This query fills the polys
table with polygons for a particular raster:
INSERT INTO polys (x, y, geom, raster_id)
SELECT (ST_PixelAsPolygons(r)).*, $id FROM rasters
-- Having code for both functions here made it easy to switch back and forth
-- SELECT (ST_PixelAsCentroids(r)).*, $id FROM rasters
WHERE id = $id
One step that proved critical for decent performance was to filter the set of polygons so that I calculate values only for those pixels that actually intersect some part of Mexico. PostGIS rasters are regular rectangles, so a substantial portion of this raster lies over open ocean. Since we’re counting schools of people, and not of fish, we can skip all those ocean pixels, and though filtering them out takes considerable processing, we earn back that cost and more in savings later when calculating schools within each pixel. This modified version of the query above does that filtering.
WITH polygons AS (
SELECT (ST_PixelAsPolygons(r)).* FROM rasters
-- Having code for both functions here made it easy to switch back and forth
-- SELECT (ST_PixelAsCentroids(r)).* FROM rasters
WHERE id = $id
),
filtered_polygons AS (
SELECT x, y, p.geom
FROM polygons p
JOIN mexico m
ON ST_Intersects(m.geom, p.geom)
GROUP BY 1, 2, 3
)
INSERT INTO polys (x, y, geom, raster_id)

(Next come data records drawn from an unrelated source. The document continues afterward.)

(** * gta: the dependency graph engine and the result assembler

    A shallow embedding of [graph.go] (BuildDependencyGraph, the four
    edge queries, AffectedPackages), of [gta.go] (the path normalisation,
    the JSON mapping, ChangedPackages) and of the helpers of the command in
    [cmd/gta/main.go], together with the properties stated about them.

    Conventions of the embedding.
    - A Go [string] is a byte sequence: [string] of the Standard Library.
    - A Go [map[string]T] is a [gmap string T].  Ranging over a Go map visits
      the entries in an unspecified order; the embedding ranges in the order
      of [map_to_list], and every property below is insensitive to it.
    - A [*Package] is modelled by the ID of the node it points to.  Nodes are
      allocated in one place only ([addPackage]), right after the check that
      the ID is not yet in [packageMap], and are stored under that ID at once,
      so IDs and node addresses are in bijection and [packageMap] doubles as
      the store the pointers are resolved in.  Edge maps are updated in the
      store, so every holder of a pointer sees the update.
    - [packages.Load] and [filepath.Dir] belong to libraries outside the
      repository: the first is represented by its result, the second is a
      parameter of the development; so are the JSON codec, [strings.TrimSpace]
      and [filepath.IsAbs] where they are used. *)

From Stdlib Require Import String Ascii List Sorting.Sorted.
From stdpp Require Import base option list strings gmap fin_maps sorting relations.

Local Set Warnings "-register-all".


(** ** Errors and outcomes *)

Inductive error : Type :=
  | ErrUnknownPackage
  | ErrNoDiffer
  | ErrExternal (msg : string)
  | ErrWrap (context : string) (cause : error).

(** What a call can end with: a value, an error value, a nil dereference, or
    the step budget of the embedding being used up. *)
Inductive outcome (A : Type) : Type :=
  | Ok (a : A)
  | Err (e : error)
  | Panic
  | OutOfFuel.
Arguments Ok {A} a.
Arguments Err {A} e.
Arguments Panic {A}.
Arguments OutOfFuel {A}.

Definition bind {A B} (m : outcome A) (k : A → outcome B) : outcome B :=
  match m with
  | Ok a => k a
  | Err e => Err e
  | Panic => Panic
  | OutOfFuel => OutOfFuel
  end.

Notation "x <- m ;; k" := (bind m (fun x => k))
  (at level 100, m at next level, right associativity).

(** A [for ... range] loop whose body may return early with an error. *)
Fixpoint forRange {A S} (body : S → A → outcome S) (l : list A) (s : S)
  : outcome S :=
  match l with
  | [] => Ok s
  | x :: l' => s' <- body s x ;; forRange body l' s'
  end.

(** Two outcomes of the same kind whose values, if any, are related. *)
Definition outcome_rel {A B} (R : A → B → Prop) (x : outcome A) (y : outcome B)
  : Prop :=
  match x, y with
  | Ok a, Ok b => R a b
  | Err e, Err e' => e = e'
  | Panic, Panic => True
  | OutOfFuel, OutOfFuel => True
  | _, _ => False
  end.

(** An outcome that is neither an error value nor a nil dereference. *)
Definition safe {A} (x : outcome A) : Prop :=
  match x with
  | Ok _ | OutOfFuel => True
  | Err _ | Panic => False
  end.

(** ** Data model *)

Abbreviation ptr := string (only parsing).

(** [packages.Package], restricted to the fields the engine reads.  [Imports]
    is a Go map from import path to package; only its values are ranged
    over, so it is kept as the list of those values. *)
Inductive packages_Package : Type := mkPackagesPackage {
  ID : string;
  PkgPath : string;
  GoFiles : list string;
  CompiledGoFiles : list string;
  IgnoredFiles : list string;
  OtherFiles : list string;
  Imports : list packages_Package
}.

(** A node of the graph: the embedded package and the two edge maps. *)
Record Package : Type := mkPackage {
  embedded :> packages_Package;
  Dependencies : gmap string ptr;
  Dependents : gmap string ptr
}.

Record DependencyGraph : Type := mkDependencyGraph {
  packageMap : gmap string Package;
  packagePathMap : gmap string (list ptr);
  fileMap : gmap string ptr;
  dirMap : gmap string (gmap string ptr)
}.

Definition emptyGraph : DependencyGraph :=
  mkDependencyGraph ∅ ∅ ∅ ∅.

(** Resolving a pointer; a pointer to nothing is a nil dereference. *)
Definition deref (g : DependencyGraph) (p : ptr) : outcome Package :=
  match packageMap g !! p with
  | Some P => Ok P
  | None => Panic
  end.

(** The values of a map, in ranging order. *)
Definition values {V} (m : gmap string V) : list V :=
  (map_to_list m).*2.

(** ** Well-formed graphs

    What [BuildDependencyGraph] establishes: every stored pointer leads to a
    registered node, every map keyed by ID is keyed by the ID of the node the
    value points to, every node is listed under its import path, and the two
    edge maps mirror each other. *)

Definition registered (g : DependencyGraph) (p : ptr) : Prop :=
  is_Some (packageMap g !! p).

Definition idmap (m : gmap string ptr) : Prop :=
  ∀ k v, m !! k = Some v → k = v.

SELECT x, y, geom, $id FROM filtered_polygons
This query refers to a table called mexico
, which contains geographic
representations of each of Mexico’s 31 states and the region of Mexico City,
which I didn’t previously know wasn’t a state. It’s this table that gave us
st_xmin
, st_xmax
, etc., when we made the original raster, and now we use it
to filter out all pixels from our raster that don’t intersect some portion of
Mexico.
At this point it would be nice to see a visual representation of our raster, to
make sure the filtering worked the way we intended. We still haven’t filled the
raster with any data, but we could fill it with dummy values and render the
image, just to get a look at our progress. This raster modification we achieve
with the ST_SetValues()
function, which accepts a raster as input and returns the raster, with updated
values in one of its bands. The function comes in several forms; the one we’ll
use accepts an array of geomval
objects, each of which contains a PostGIS geometry, and a single double
precision value. Internally, the function finds the pixel or pixels
corresponding to the geometry objects provided, and sets those pixels’ values
in the given band accordingly. We make sure to provide POINT
values here—
the center point for each pixel’s corresponding polygon—gc as ST_SetValues
is considerably faster that way than when given POLYGON
values themselves.
-- Update the original raster
UPDATE rasters
SET r = ST_SetValues(ST_SetValues(ST_SetValues(ST_SetValues(r, 1, r_geomvalset), 2, g_geomvalset), 3, b_geomvalset), 4, a_geomvalset)
FROM (
SELECT
ARRAY_AGG((geom, 255)::GEOMVAL) AS r_geomvalset,
ARRAY_AGG((geom, 255)::GEOMVAL) AS g_geomvalset,
ARRAY_AGG((geom, 255)::GEOMVAL) AS b_geomvalset,
ARRAY_AGG((ST_Centroid(geom), 255)::GEOMVAL) AS a_geomvalset
FROM polys
WHERE raster_id = $id
) foo
WHERE id = $id
For a raster with many pixels, this takes a bit of time to accomplish. For my initial testing, I used rasters with only 50 pixels per side, which my wimpy laptop can churn out fairly rapidly. Here’s the first visual confirmation that we’re headed down the right path. Because of the low resolution, the image is small, but it’s obvious that our result follows the basic shape of Mexico, which means our polygon generation and filtering has worked.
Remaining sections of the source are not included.